Along with the decrepit 89-year-old Thunder Bay jail, Ontario will replace a second troubled institution in Ottawa, introduce reform legislation that will properly define the use of segregation, and create stronger independent oversight of the prison system. The corrections ministry will also explore the possibility of transferring its health-care services to the health ministry.

Read more: Ontario prison adviser details plan to end segregation

The announcements are evidence that Queen's Park is serious about fixing its near-criminal mismanagement of solitary confinement. But the true test of its determination will be in the reform legislation, promised for this fall.

To be credible and effective, the reform must include Mr.
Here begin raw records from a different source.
Lemma Provider_resources_witness :
  schema.ResourcesMap
    (universe.Provider (tables := unicode.Build_CaseTables id) "generic"
       {[ "TERRAFORM_WIDGET_RESOURCETYPES" := "foo" ]}
       "terraform-provider-widget")
  !! universe.getProviderNameFromBinaryOrEnvironment
       {[ "TERRAFORM_WIDGET_RESOURCETYPES" := "foo" ]}
       "terraform-provider-widget"
  = Some "generic".
Proof.
  exact (proj1 (Provider_resources (tables := unicode.Build_CaseTables id)
                  string "generic"
                  {[ "TERRAFORM_WIDGET_RESOURCETYPES" := "foo" ]}
                  "terraform-provider-widget")).
Defined.

Lemma Provider_default_resources_witness :
  ¬ pattern.providerBinary (filepath.Base "debug.test")
  ∧ dom (schema.ResourcesMap
           (universe.Provider (tables := unicode.Build_CaseTables id)
              "generic"
              {[ "TERRAFORM_UNIVERSE_RESOURCETYPES" := "foo universe_bar" ]}
              "debug.test"))
    = {[ "universe" ]}
      ∪ list_to_set
          ((λ token, if strings.HasPrefix token "universe_" then token
                     else "universe_" +:+ token)
           <$> strings.Fields "foo universe_bar").
Proof.
  assert (¬ pattern.providerBinary (filepath.Base "debug.test")) as Hno.
  { intros (name & ver & pre & H & _). discriminate H. }
  split; [exact Hno|].
  apply (Provider_default_resources (tables := unicode.Build_CaseTables id)
           string "generic"
           {[ "TERRAFORM_UNIVERSE_RESOURCETYPES" := "foo universe_bar" ]}
           "debug.test" "foo universe_bar"); [reflexivity|exact Hno|].
  reflexivity.
Defined.

Lemma configure_reads_recognized_keys_witness :
  universe.providerConfigure
    (config.reader {[ "executor" := VString "python";
                      "region" := VString "eu" ]})
  = universe.providerConfigure
      (config.reader {[ "executor" := VString "python" ]}).
Proof.
  apply configure_reads_recognized_keys.
  intros key Hin. unfold universe.recognizedKeys in Hin.
  repeat (apply elem_of_cons in Hin as [->|Hin]); [reflexivity..|].
  by apply elem_of_nil in Hin.
Defined.
(** * Socket and network statistics collector (tcollector [netstat.py])

    A shallow embedding of
    [scalyr_agent/third_party/tcollector/collectors/0/netstat.py]:
    the sockstat grammar [REGEXP], [parse_and_print_metrics], the two
    static tables, [drop_privileges] and the [main] loop.

    Modelling conventions.
    - Text is a [string] whose characters are read as code points below
      256; the character classes of [str.split], [str.splitlines],
      [\d], [int] and [repr] are the Python 3 ones restricted to that
      range.
    - Every effect of the program is an [event]; a computation returns
      the events it performed together with a value or the exception
      it raised (monad [M]).
    - [print(text, file=s)] is the event [EvPrint s text]: the text
      followed by one line feed is written to [s].
    - The clock, the page size, the file contents and the parent pid
      are read from an explicit environment. *)

From Stdlib Require Import String Ascii List ZArith NArith Bool Lia.
From Stdlib Require Import DecimalString.
Import ListNotations.

Local Open Scope string_scope.
Local Open Scope Z_scope.

(* ===================================================================== *)
(** ** Python text primitives *)
(* ===================================================================== *)

Module PyStr.

Definition code (c : ascii) : N := N_of_ascii c.

Definition LF : ascii := "010"%char.
Definition CR : ascii := "013"%char.
Definition nl : string := String LF "".

(** [\d] on code points below 256. *)
Definition is_digit (c : ascii) : bool :=
  ((48 <=? code c) && (code c <=? 57))%N.

Definition digit_val (c : ascii) : Z := Z.of_N (code c) - 48.

(** [str.isspace] on code points below 256. *)
Definition is_space (c : ascii) : bool :=
  let n := code c in
  (((9 <=? n) && (n <=? 13)) || ((28 <=? n) && (n <=? 32))
   || (n =? 133) || (n =? 160))%N.

(** The line boundaries of [str.splitlines] other than the pair CR LF. *)
Definition is_linebreak (c : ascii) : bool :=
  let n := code c in
  (((10 <=? n) && (n <=? 13)) || ((28 <=? n) && (n <=? 30)) || (n =? 133))%N.

Definition snoc (s : string) (c : ascii) : string := s ++ String c "".

(** [s.splitlines()]: a boundary closes the current line, CR LF counts
    once, and a final boundary opens no empty last line. *)
Fixpoint splitlines_from (cur : string) (s : string) : list string :=
  match s with
  | EmptyString => if (cur =? "")%string then [] else [cur]
  | String c s' =>
      if is_linebreak c then
        match s' with
        | String c' s'' =>
            if (Ascii.eqb c CR && Ascii.eqb c' LF)%bool
            then cur :: splitlines_from "" s''
            else cur :: splitlines_from "" s'
        | EmptyString => [cur]
        end
      else splitlines_from (snoc cur c) s'
  end.

Definition splitlines (s : string) : list string := splitlines_from "" s.

(** [s.split()]: the maximal runs of characters that are not white space. *)
Fixpoint split_from (cur : string) (s : string) : list string :=
  match s with
  | EmptyString => if (cur =? "")%string then [] else [cur]
  | String c s' =>
      if is_space c
      then (if (cur =? "")%string then split_from "" s'
            else cur :: split_from "" s')
      else split_from (snoc cur c) s'
  end.

Definition split (s : string) : list string := split_from "" s.

(** [sep.join(xs)]. *)
Fixpoint join (sep : string) (xs : list string) : string :=
  match xs with
  | [] => ""
  | [x] => x
  | x :: rest => x ++ sep ++ join sep rest
  end.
Sapers' recommendations that there be a hard cap of 15 continuous days in solitary, and that no inmate be subjected to more than 60 days total in a year without the consent of the corrections minister.

As well, solitary confinement can't be a stand-in for protective custody or justified by the need for medical observation. And it must be banned for pregnant woman and new mothers, and for inmates who are suicidal, self-harming or suffering from a serious mental illness.

Implementing Mr. Sapers' recommendations will cost money. Prisons that don't have adequate facilities to house an inmate in protective custody differently from one in disciplinary segregation will need to be modernized. Providing proper care for inmates with severe mental health issues will also prove onerous, once the option of locking them away in a tiny cell is off the table.

But fixing this issue is vital. What self-respecting country puts pregnant women and the mentally ill in solitary? Mr. Capay's maltreatment was odious, but it was just one of the worst examples. Now it appears that his case will lead to reform. One can only hope he will get to watch when the old Thunder Bay jail faces the wrecking ball.